In the listing below, a line holding "Source (s_running s) b" and a line holding "Definition set_s_client (con" mark the range. Retype both exactly, with all lines between them.
DATASET CONTENT START
(* ===== verification/AuthFacts.v ===== *)
(** Theorems on [Auth.v]: nobody is served without an authenticator that
    vouches for him, and nobody who waits for one waits for ever. *)

From S2P Require Import Prelude Uri Base64 Acl Errors Stats Mounts Htpasswd AuthUrl Auth.
Local Open Scope Z_scope.

Section facts.
Variables (httpp_req_none httpp_req_get httpp_req_source httpp_req_put httpp_req_stats httpp_req_unknown : Z).
Variable avl_get_by_key : list htpasswd_user -> string -> option string.
Variable curl : string -> string -> string -> list string * bool.
Variable fnmatch : string -> string -> bool.

Abbreviation authenticate := (authenticate avl_get_by_key curl).
Abbreviation try_stack := (try_stack avl_get_by_key curl).
Abbreviation on_authed := (on_authed httpp_req_none httpp_req_get httpp_req_source httpp_req_put httpp_req_stats httpp_req_unknown).
Abbreviation global := (handle_authentication_global httpp_req_none httpp_req_get httpp_req_source httpp_req_put httpp_req_stats
  httpp_req_unknown avl_get_by_key curl).
Abbreviation mount_default := (handle_authentication_mount_default httpp_req_none httpp_req_get httpp_req_source httpp_req_put
  httpp_req_stats httpp_req_unknown avl_get_by_key curl fnmatch).
Abbreviation resume := (resume httpp_req_none httpp_req_get httpp_req_source httpp_req_put httpp_req_stats httpp_req_unknown
  avl_get_by_key curl fnmatch).
Abbreviation arrive := (handle_authentication httpp_req_none httpp_req_get httpp_req_source httpp_req_put httpp_req_stats
  httpp_req_unknown avl_get_by_key curl fnmatch).
Abbreviation run_thread := (auth_run_thread httpp_req_none httpp_req_get httpp_req_source httpp_req_put httpp_req_stats
  httpp_req_unknown avl_get_by_key curl fnmatch).

(** ** What an authenticator answers for *)

Definition vouched (a : auth) (c : client) : Prop :=
  match a_backend a with
  | BackendAnonymous => True
  | BackendStatic u p => c_password c = Some p /\ (forall n, u = Some n -> c_username c = Some n)
  | BackendHtpasswd => exists users name pass,
      c_username c = Some name /\ c_password c = Some pass /\ avl_get_by_key users name = Some (get_hash pass)
  | BackendUrl u =>
      u_addurl u = None \/
      exists url userpwd post, u_addurl u = Some url /\ (curl url userpwd post).2 = false /\
        existsb (starts_with_nocase (u_auth_header u)) (curl url userpwd post).1 = true
  end.

(** What of a client its request decides, and authentication does not
    change. *)
Definition route (c : client) := (c_method c, c_uri c, c_mount c, c_admin_command c).
(** ** The source of a relay *)

Definition set_s_on_demand (b : bool) (s : source) : source :=
  Source (s_running s) b (s_on_demand_req s) (s_format s) (s_has_con s) (s_has_client s)
    (s_listeners s) (s_prev_listeners s) (s_peak_listeners s) (s_max_listeners s) (s_fallback_mount s)
    (s_fallback_override s) (s_fallback_when_full s) (s_hidden s) (s_queue_size_limit s) (s_timeout s)
    (s_burst_size s) (s_dumpfilename s) (s_intro_file s) (s_yp_public s) (s_max_history s) (s_pending s) (s_clients s).
Definition set_s_client (con client : bool) (format : option Z) (s : source) : source :=
  Source (s_running s) (s_on_demand s) (s_on_demand_req s) format con client
    (s_listeners s) (s_prev_listeners s) (s_peak_listeners s) (s_max_listeners s) (s_fallback_mount s)
    (s_fallback_override s) (s_fallback_when_full s) (s_hidden s) (s_queue_size_limit s) (s_timeout s)
    (s_burst_size s) (s_dumpfilename s) (s_intro_file s) (s_yp_public s) (s_max_history s) (s_pending s) (s_clients s).
Definition set_s_public (v : Z) (s : source) : source :=
  Source (s_running s) (s_on_demand s) (s_on_demand_req s) (s_format s) (s_has_con s) (s_has_client s)
    (s_listeners s) (s_prev_listeners s) (s_peak_listeners s) (s_max_listeners s) (s_fallback_mount s)
    (s_fallback_override s) (s_fallback_when_full s) (s_hidden s) (s_queue_size_limit s) (s_timeout s)
    (s_burst_size s) (s_dumpfilename s) (s_intro_file s) v (s_max_history s) (s_pending s) (s_clients s).

(** A change of the source of a mount. *)
Definition upd_source (mount : string) (f : source -> source) (g : server) : option server :=
  s ← g_sources g !! mount; Some (put_source mount (f s) g).

(** [format_get_type], by the numbers of [format_type_t]. *)
Definition FORMAT_TYPE_OGG : Z := 1.
Definition FORMAT_TYPE_EBML : Z := 2.
Definition FORMAT_TYPE_GENERIC : Z := 3.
DATASET CONTENT END
**WRITTEN RESPONSE**
  Source (s_running s) b (s_on_demand_req s) (s_format s) (s_has_con s) (s_has_client s)
    (s_listeners s) (s_prev_listeners s) (s_peak_listeners s) (s_max_listeners s) (s_fallback_mount s)
    (s_fallback_override s) (s_fallback_when_full s) (s_hidden s) (s_queue_size_limit s) (s_timeout s)
    (s_burst_size s) (s_dumpfilename s) (s_intro_file s) (s_yp_public s) (s_max_history s) (s_pending s) (s_clients s).
Definition set_s_client (con client : bool) (format : option Z) (s : source) : source :=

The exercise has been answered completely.